- ACTION ITEM
Out of the material that follows, write out exactly the lines from the line with "3)) I eq_refl)." to the line with "Definition repairService (s", both ends included, and no others.

- RECORDS SHOWN
==========

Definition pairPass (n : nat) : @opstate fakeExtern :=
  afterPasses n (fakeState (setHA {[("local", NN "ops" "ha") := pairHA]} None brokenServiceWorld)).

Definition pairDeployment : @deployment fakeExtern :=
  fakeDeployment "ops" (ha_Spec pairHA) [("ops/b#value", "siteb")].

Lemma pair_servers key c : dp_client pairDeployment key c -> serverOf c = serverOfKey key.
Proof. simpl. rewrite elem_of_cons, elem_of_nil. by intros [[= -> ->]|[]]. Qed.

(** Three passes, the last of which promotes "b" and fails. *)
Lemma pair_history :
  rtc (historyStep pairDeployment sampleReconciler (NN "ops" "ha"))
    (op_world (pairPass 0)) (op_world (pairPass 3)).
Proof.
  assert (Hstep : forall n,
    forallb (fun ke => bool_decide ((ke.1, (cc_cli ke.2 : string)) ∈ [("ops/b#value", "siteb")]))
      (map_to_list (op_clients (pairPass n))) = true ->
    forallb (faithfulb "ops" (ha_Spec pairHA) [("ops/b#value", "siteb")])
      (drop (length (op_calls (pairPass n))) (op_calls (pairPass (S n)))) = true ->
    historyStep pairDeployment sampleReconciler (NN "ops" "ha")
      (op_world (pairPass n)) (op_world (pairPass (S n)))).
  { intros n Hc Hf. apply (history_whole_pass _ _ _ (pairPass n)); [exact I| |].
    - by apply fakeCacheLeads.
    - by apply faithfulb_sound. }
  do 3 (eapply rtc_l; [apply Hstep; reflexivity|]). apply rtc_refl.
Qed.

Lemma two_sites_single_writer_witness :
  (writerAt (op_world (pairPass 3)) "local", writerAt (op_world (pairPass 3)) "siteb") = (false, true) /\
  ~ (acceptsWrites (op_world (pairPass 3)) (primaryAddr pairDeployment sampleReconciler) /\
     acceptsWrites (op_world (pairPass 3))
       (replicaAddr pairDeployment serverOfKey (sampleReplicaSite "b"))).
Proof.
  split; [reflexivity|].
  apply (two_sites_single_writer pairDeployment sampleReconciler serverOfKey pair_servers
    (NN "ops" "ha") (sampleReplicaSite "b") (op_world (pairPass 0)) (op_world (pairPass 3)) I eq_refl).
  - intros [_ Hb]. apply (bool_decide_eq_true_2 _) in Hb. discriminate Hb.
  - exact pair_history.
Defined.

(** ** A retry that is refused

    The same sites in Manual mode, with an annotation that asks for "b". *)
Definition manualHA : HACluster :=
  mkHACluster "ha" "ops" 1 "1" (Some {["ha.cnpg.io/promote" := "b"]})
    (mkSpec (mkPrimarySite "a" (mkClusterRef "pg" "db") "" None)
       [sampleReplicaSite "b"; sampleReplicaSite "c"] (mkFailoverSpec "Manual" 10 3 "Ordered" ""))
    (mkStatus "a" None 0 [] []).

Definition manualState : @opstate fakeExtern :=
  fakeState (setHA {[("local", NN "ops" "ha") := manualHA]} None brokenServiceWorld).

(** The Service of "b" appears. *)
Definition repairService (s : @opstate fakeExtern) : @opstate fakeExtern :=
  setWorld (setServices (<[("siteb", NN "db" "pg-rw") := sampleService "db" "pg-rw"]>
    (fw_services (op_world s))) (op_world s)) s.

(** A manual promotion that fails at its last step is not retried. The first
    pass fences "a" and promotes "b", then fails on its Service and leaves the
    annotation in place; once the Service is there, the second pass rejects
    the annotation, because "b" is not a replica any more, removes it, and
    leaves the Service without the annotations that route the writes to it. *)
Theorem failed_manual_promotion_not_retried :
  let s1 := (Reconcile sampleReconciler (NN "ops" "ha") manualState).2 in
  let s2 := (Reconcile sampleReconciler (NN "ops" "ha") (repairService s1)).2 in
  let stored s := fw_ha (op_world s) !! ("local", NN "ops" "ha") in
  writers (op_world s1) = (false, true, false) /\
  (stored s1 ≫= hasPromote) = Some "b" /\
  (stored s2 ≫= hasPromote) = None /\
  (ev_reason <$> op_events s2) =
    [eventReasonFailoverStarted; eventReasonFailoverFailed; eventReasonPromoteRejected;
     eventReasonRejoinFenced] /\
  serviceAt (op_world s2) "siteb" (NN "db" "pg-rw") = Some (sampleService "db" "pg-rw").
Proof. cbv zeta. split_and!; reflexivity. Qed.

==========

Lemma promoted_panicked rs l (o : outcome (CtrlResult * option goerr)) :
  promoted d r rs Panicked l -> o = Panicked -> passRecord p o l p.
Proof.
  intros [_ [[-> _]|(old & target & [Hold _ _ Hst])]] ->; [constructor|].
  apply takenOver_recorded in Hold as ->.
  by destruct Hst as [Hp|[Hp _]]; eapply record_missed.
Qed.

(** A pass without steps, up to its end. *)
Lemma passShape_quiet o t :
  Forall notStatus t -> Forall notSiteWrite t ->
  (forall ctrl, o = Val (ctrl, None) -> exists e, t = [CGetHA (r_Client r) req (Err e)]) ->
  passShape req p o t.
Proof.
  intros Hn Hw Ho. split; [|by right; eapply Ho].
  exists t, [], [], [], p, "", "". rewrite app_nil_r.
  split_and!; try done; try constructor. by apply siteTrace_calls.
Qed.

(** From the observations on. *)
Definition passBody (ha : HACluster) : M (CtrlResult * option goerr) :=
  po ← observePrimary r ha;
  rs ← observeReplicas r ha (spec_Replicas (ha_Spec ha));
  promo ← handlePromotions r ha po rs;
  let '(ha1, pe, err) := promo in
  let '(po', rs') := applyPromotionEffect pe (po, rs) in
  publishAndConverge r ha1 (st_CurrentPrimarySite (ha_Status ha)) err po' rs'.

==========

- WORKED SOLUTION
    (NN "ops" "ha") (sampleReplicaSite "b") (op_world (pairPass 0)) (op_world (pairPass 3)) I eq_refl).
  - intros [_ Hb]. apply (bool_decide_eq_true_2 _) in Hb. discriminate Hb.
  - exact pair_history.
Defined.

(** ** A retry that is refused

    The same sites in Manual mode, with an annotation that asks for "b". *)
Definition manualHA : HACluster :=
  mkHACluster "ha" "ops" 1 "1" (Some {["ha.cnpg.io/promote" := "b"]})
    (mkSpec (mkPrimarySite "a" (mkClusterRef "pg" "db") "" None)
       [sampleReplicaSite "b"; sampleReplicaSite "c"] (mkFailoverSpec "Manual" 10 3 "Ordered" ""))
    (mkStatus "a" None 0 [] []).

Definition manualState : @opstate fakeExtern :=
  fakeState (setHA {[("local", NN "ops" "ha") := manualHA]} None brokenServiceWorld).

(** The Service of "b" appears. *)
Definition repairService (s : @opstate fakeExtern) : @opstate fakeExtern :=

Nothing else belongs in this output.